Start of Records for this task

(* ===== verification/Maintenance.v ===== *)
(** * [djq-queue::maintenance]: the background sweeps

    The maintenance loop of [crates/queue/src/maintenance.rs]: what one sweep
    calls and records, and when the loop sweeps and stops. *)

From S2P Require Import Prelude Prog Externals Status Error Model Float64 Store Telemetry.
From S2P Require Import QueueService.
From stdpp Require Import options.

Section maintenance.
Context `{X : Externals}.

Record MaintenanceConfig := mkMaintenanceConfig {
  tick : Duration;
  recover_batch : Z;
  worker_ttl_secs : Z;
  active_window_secs : Z;
}.

Definition maintenance_default : MaintenanceConfig := {|
  tick := from_secs 5;
  recover_batch := 100;
  worker_ttl_secs := 60;
  active_window_secs := 30;
|}.

(** The body of [for q in queues]: a failed count is skipped. *)
Definition refresh_depth (q : Queue) : prog SvcE unit :=
  r ← queue_stats (queue_name q);
  match r with
  | Ok stats =>
      let depth := qs_queued stats + qs_scheduled stats + qs_retrying stats in
      record (SetGauge queue_depth [queue_name q] depth)
  | Err _ => Ret tt
  end.

Fixpoint refresh_depths (queues : list Queue) : prog SvcE unit :=
  match queues with
  | [] => Ret tt
  | q :: rest => _ ← refresh_depth q; refresh_depths rest
  end.

(** [sweep]: its errors are logged and swallowed. *)
Definition sweep (cfg : MaintenanceConfig) : prog SvcE unit :=
  _ ← call (RecoverExpiredLeases (recover_batch cfg));
  _ ← call (PruneDeadWorkers (worker_ttl_secs cfg));
  active ← call (ListActiveWorkers (active_window_secs cfg));
  _ ← match active with
      | Ok workers => record (SetGauge active_workers [] (Z.of_nat (length workers)))
      | Err _ => Ret tt
      end;
  found ← list_queues;
  match found with
  | Ok queues => refresh_depths queues
  | Err _ => Ret tt
  end.

(** The branch each [tokio::select!] of the loop takes. *)
Inductive select_branch := Cancelled | Ticked.

(** [run], on the branches its selects take. *)
Fixpoint maintenance_run (cfg : MaintenanceConfig) (branches : list select_branch)
  : prog SvcE unit :=
  match branches with
  | [] => Ret tt
  | Cancelled :: _ => Ret tt
  | Ticked :: rest => _ ← sweep cfg; maintenance_run cfg rest
  end.

(** ** What a sweep does *)

Section backend.
Context {S : Type} (backend : ∀ A, StoreE A → S → A * S).

(** The gauge updates for the queues, from the answers to [queue_stats]. *)
Definition depth_update (q : Queue) (answer : Result QueueStats) : list metric_op :=
  match answer with
  | Ok st => [SetGauge queue_depth [queue_name q] (qs_queued st + qs_scheduled st + qs_retrying st)]
  | Err _ => []
  end.

(** The answers to [queue_stats] for each queue, one after the other. *)
Fixpoint stats_answers (queues : list Queue) (s : S) : list (Result QueueStats) * S :=
  match queues with
  | [] => ([], s)
  | q :: rest =>
      let '(r, s1) := backend _ (StoreQueueStats (queue_name q)) s in
      let '(rs, s2) := stats_answers rest s1 in (r :: rs, s2)
  end.

Lemma run_refresh_depths queues w :
  run (svc_answer backend) (refresh_depths queues) w =
    (Some tt,
     w <| w_store := (stats_answers queues (w_store w)).2 |>
       <| w_calls ::= λ cs, cs ++ ((λ q, StoreCall (StoreQueueStats (queue_name q))) <$> queues) |>
       <| w_metrics ::= λ ms,
            ms ++ concat (zip_with depth_update queues (stats_answers queues (w_store w)).1) |>).
Proof.
  revert w. induction queues as [|q queues IH]; intros w.
  { f_equal. apply world_eq; try done; cbn; by rewrite app_nil_r. }
  cbn [refresh_depths]. rewrite run_bind. unfold refresh_depth, queue_stats.
  rewrite run_bind_call. cbn [stats_answers].
  destruct (backend _ _ (w_store w)) as [r s1]. cbn [fst snd].
  set (w1 := called (StoreQueueStats (queue_name q)) s1 w).
  assert (run (svc_answer backend)
    match r with
    | Ok stats => record (SetGauge queue_depth [queue_name q]
                    (qs_queued stats + qs_scheduled stats + qs_retrying stats))
    | Err _ => Ret tt
    end w1 = (Some tt, w1 <| w_metrics ::= λ l, l ++ depth_update q r |>)) as Hrun.
  { destruct r; [done|]. f_equal. apply world_eq; try done. cbn. by rewrite app_nil_r. }
  rewrite Hrun, IH. cbn [w_store set called]. subst w1. cbn [w_store].
  change (w_store (_ <| w_metrics ::= _ |>)) with s1.
  destruct (stats_answers queues s1) as [rs s2] eqn:Hst. cbn [fst snd].
  f_equal. apply world_eq; try done; cbn; rewrite <- ?app_assoc; rewrite ?Hst; done.
Qed.

(** A sweep is never fatal and never partial.  Whatever the store answers,
    errors included, a sweep runs to its end: it recovers one batch, prunes
    the dead workers, counts the active ones and lists the queues, in that
    order; it sets the active-workers gauge to the count when it got one; and
    it asks for the statistics of every listed queue, and sets the queue's
    depth to its leaseable jobs whenever it got an answer, whether or not it
    got one for the others. *)
Theorem sweep_spec cfg w :
  let '(recovered, s1) := backend _ (RecoverExpiredLeases (recover_batch cfg)) (w_store w) in
  let '(pruned, s2) := backend _ (PruneDeadWorkers (worker_ttl_secs cfg)) s1 in
  let '(active, s3) := backend _ (ListActiveWorkers (active_window_secs cfg)) s2 in
  let '(listed, s4) := backend _ ListQueues s3 in
  let queues := match listed with Ok qs => qs | Err _ => [] end in
  let '(answers, s5) := stats_answers queues s4 in
  run (svc_answer backend) (sweep cfg) w =
    (Some tt,
     w <| w_store := s5 |>
       <| w_calls ::= λ cs, cs ++
            [StoreCall (RecoverExpiredLeases (recover_batch cfg));
             StoreCall (PruneDeadWorkers (worker_ttl_secs cfg));
             StoreCall (ListActiveWorkers (active_window_secs cfg));
             StoreCall ListQueues] ++
            ((λ q, StoreCall (StoreQueueStats (queue_name q))) <$> queues) |>
       <| w_metrics ::= λ ms, ms ++
            match active with
            | Ok ws => [SetGauge active_workers [] (Z.of_nat (length ws))] | Err _ => [] end ++
            concat (zip_with depth_update queues answers) |>).
Proof.
  unfold sweep, list_queues. rewrite run_bind_call.
  destruct (backend _ (RecoverExpiredLeases (recover_batch cfg)) (w_store w)) as [recovered s1].
  cbn [fst snd]. rewrite run_bind_call. change (w_store (called _ s1 w)) with s1.
  destruct (backend _ (PruneDeadWorkers (worker_ttl_secs cfg)) s1) as [pruned s2].
  cbn [fst snd]. rewrite run_bind_call. change (w_store (called _ s2 _)) with s2.
  destruct (backend _ (ListActiveWorkers (active_window_secs cfg)) s2) as [active s3].
  cbn [fst snd]. rewrite run_bind.
  set (w3 := called (ListActiveWorkers (active_window_secs cfg)) s3 _).
  set (ms := match active with Ok ws => [SetGauge active_workers [] (Z.of_nat (length ws))]
             | Err _ => [] end).
  assert (run (svc_answer backend)
    match active with
    | Ok workers => record (SetGauge active_workers [] (Z.of_nat (length workers)))
    | Err _ => Ret tt
    end w3 = (Some tt, w3 <| w_metrics ::= λ l, l ++ ms |>)) as ->.
  { subst ms. destruct active; [done|]. f_equal. apply world_eq; [done..|]. cbn.
    by rewrite app_nil_r. }
  rewrite run_bind_call. change (w_store (w3 <| w_metrics ::= _ |>)) with s3.
  destruct (backend _ ListQueues s3) as [listed s4]. cbn [fst snd].
  destruct listed as [queues|e].
  - rewrite run_refresh_depths. change (w_store (called ListQueues s4 _)) with s4.
    destruct (stats_answers queues s4) as [answers s5]. cbn [fst snd].
    f_equal. subst w3 ms. apply world_eq; [done..| |]; cbn; by rewrite <- ?app_assoc.
  - cbn [stats_answers]. f_equal. subst w3 ms. apply world_eq; [done..| |]; cbn;
      by rewrite <- ?app_assoc, ?app_nil_r.
Qed.

Lemma run_sweep cfg w : ∃ w', run (svc_answer backend) (sweep cfg) w = (Some tt, w').
Proof.
  unfold sweep, list_queues. rewrite !run_bind_call, run_bind.
  destruct (backend _ (ListActiveWorkers _) _) as [[ws|e] s3]; cbn [fst snd];
    [rewrite run_record_alone|cbn [run]]; rewrite run_bind_call;
    destruct (backend _ ListQueues _) as [[queues|e'] s4]; cbn [fst snd];
    rewrite ?run_refresh_depths; by eexists.
Qed.

(** The sweeps of [n] ticks. *)
Fixpoint sweeps (cfg : MaintenanceConfig) (n : nat) : prog SvcE unit :=
  match n with O => Ret tt | Datatypes.S n' => _ ← sweep cfg; sweeps cfg n' end.

(** The ticks before the first cancellation. *)
Fixpoint ticks_before (branches : list select_branch) : nat :=
  match branches with
  | Ticked :: rest => Datatypes.S (ticks_before rest)
  | _ => O
  end.

(** The loop sweeps on every tick until the shutdown and never after, and
    always ends without a panic: on the branches its selects take, it is the
    sweeps of the ticks before the first cancellation. *)
Theorem maintenance_run_spec cfg branches w :
  run (svc_answer backend) (maintenance_run cfg branches) w =
    run (svc_answer backend) (sweeps cfg (ticks_before branches)) w ∧
  (run (svc_answer backend) (maintenance_run cfg branches) w).1 = Some tt.
Proof.
  revert w. induction branches as [|[|] rest IH]; intros w; [done|done|].
  cbn [maintenance_run ticks_before sweeps]. rewrite !run_bind.
  destruct (run_sweep cfg w) as [w' ->]. apply IH.
Qed.

End backend.

End maintenance.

End of Records for this task

▶ Exercise brief: Using the data above, repeat exactly the lines that begin at the line with "(** * [djq-queue::maintenance]: the" and end at the line with "Fixpoint maintenance_run (cfg", both ends included.

▶ Result for this task:
(** * [djq-queue::maintenance]: the background sweeps

    The maintenance loop of [crates/queue/src/maintenance.rs]: what one sweep
    calls and records, and when the loop sweeps and stops. *)

From S2P Require Import Prelude Prog Externals Status Error Model Float64 Store Telemetry.
From S2P Require Import QueueService.
From stdpp Require Import options.

Section maintenance.
Context `{X : Externals}.

Record MaintenanceConfig := mkMaintenanceConfig {
  tick : Duration;
  recover_batch : Z;
  worker_ttl_secs : Z;
  active_window_secs : Z;
}.

Definition maintenance_default : MaintenanceConfig := {|
  tick := from_secs 5;
  recover_batch := 100;
  worker_ttl_secs := 60;
  active_window_secs := 30;
|}.

(** The body of [for q in queues]: a failed count is skipped. *)
Definition refresh_depth (q : Queue) : prog SvcE unit :=
  r ← queue_stats (queue_name q);
  match r with
  | Ok stats =>
      let depth := qs_queued stats + qs_scheduled stats + qs_retrying stats in
      record (SetGauge queue_depth [queue_name q] depth)
  | Err _ => Ret tt
  end.

Fixpoint refresh_depths (queues : list Queue) : prog SvcE unit :=
  match queues with
  | [] => Ret tt
  | q :: rest => _ ← refresh_depth q; refresh_depths rest
  end.

(** [sweep]: its errors are logged and swallowed. *)
Definition sweep (cfg : MaintenanceConfig) : prog SvcE unit :=
  _ ← call (RecoverExpiredLeases (recover_batch cfg));
  _ ← call (PruneDeadWorkers (worker_ttl_secs cfg));
  active ← call (ListActiveWorkers (active_window_secs cfg));
  _ ← match active with
      | Ok workers => record (SetGauge active_workers [] (Z.of_nat (length workers)))
      | Err _ => Ret tt
      end;
  found ← list_queues;
  match found with
  | Ok queues => refresh_depths queues
  | Err _ => Ret tt
  end.

(** The branch each [tokio::select!] of the loop takes. *)
Inductive select_branch := Cancelled | Ticked.

(** [run], on the branches its selects take. *)
Fixpoint maintenance_run (cfg : MaintenanceConfig) (branches : list select_branch)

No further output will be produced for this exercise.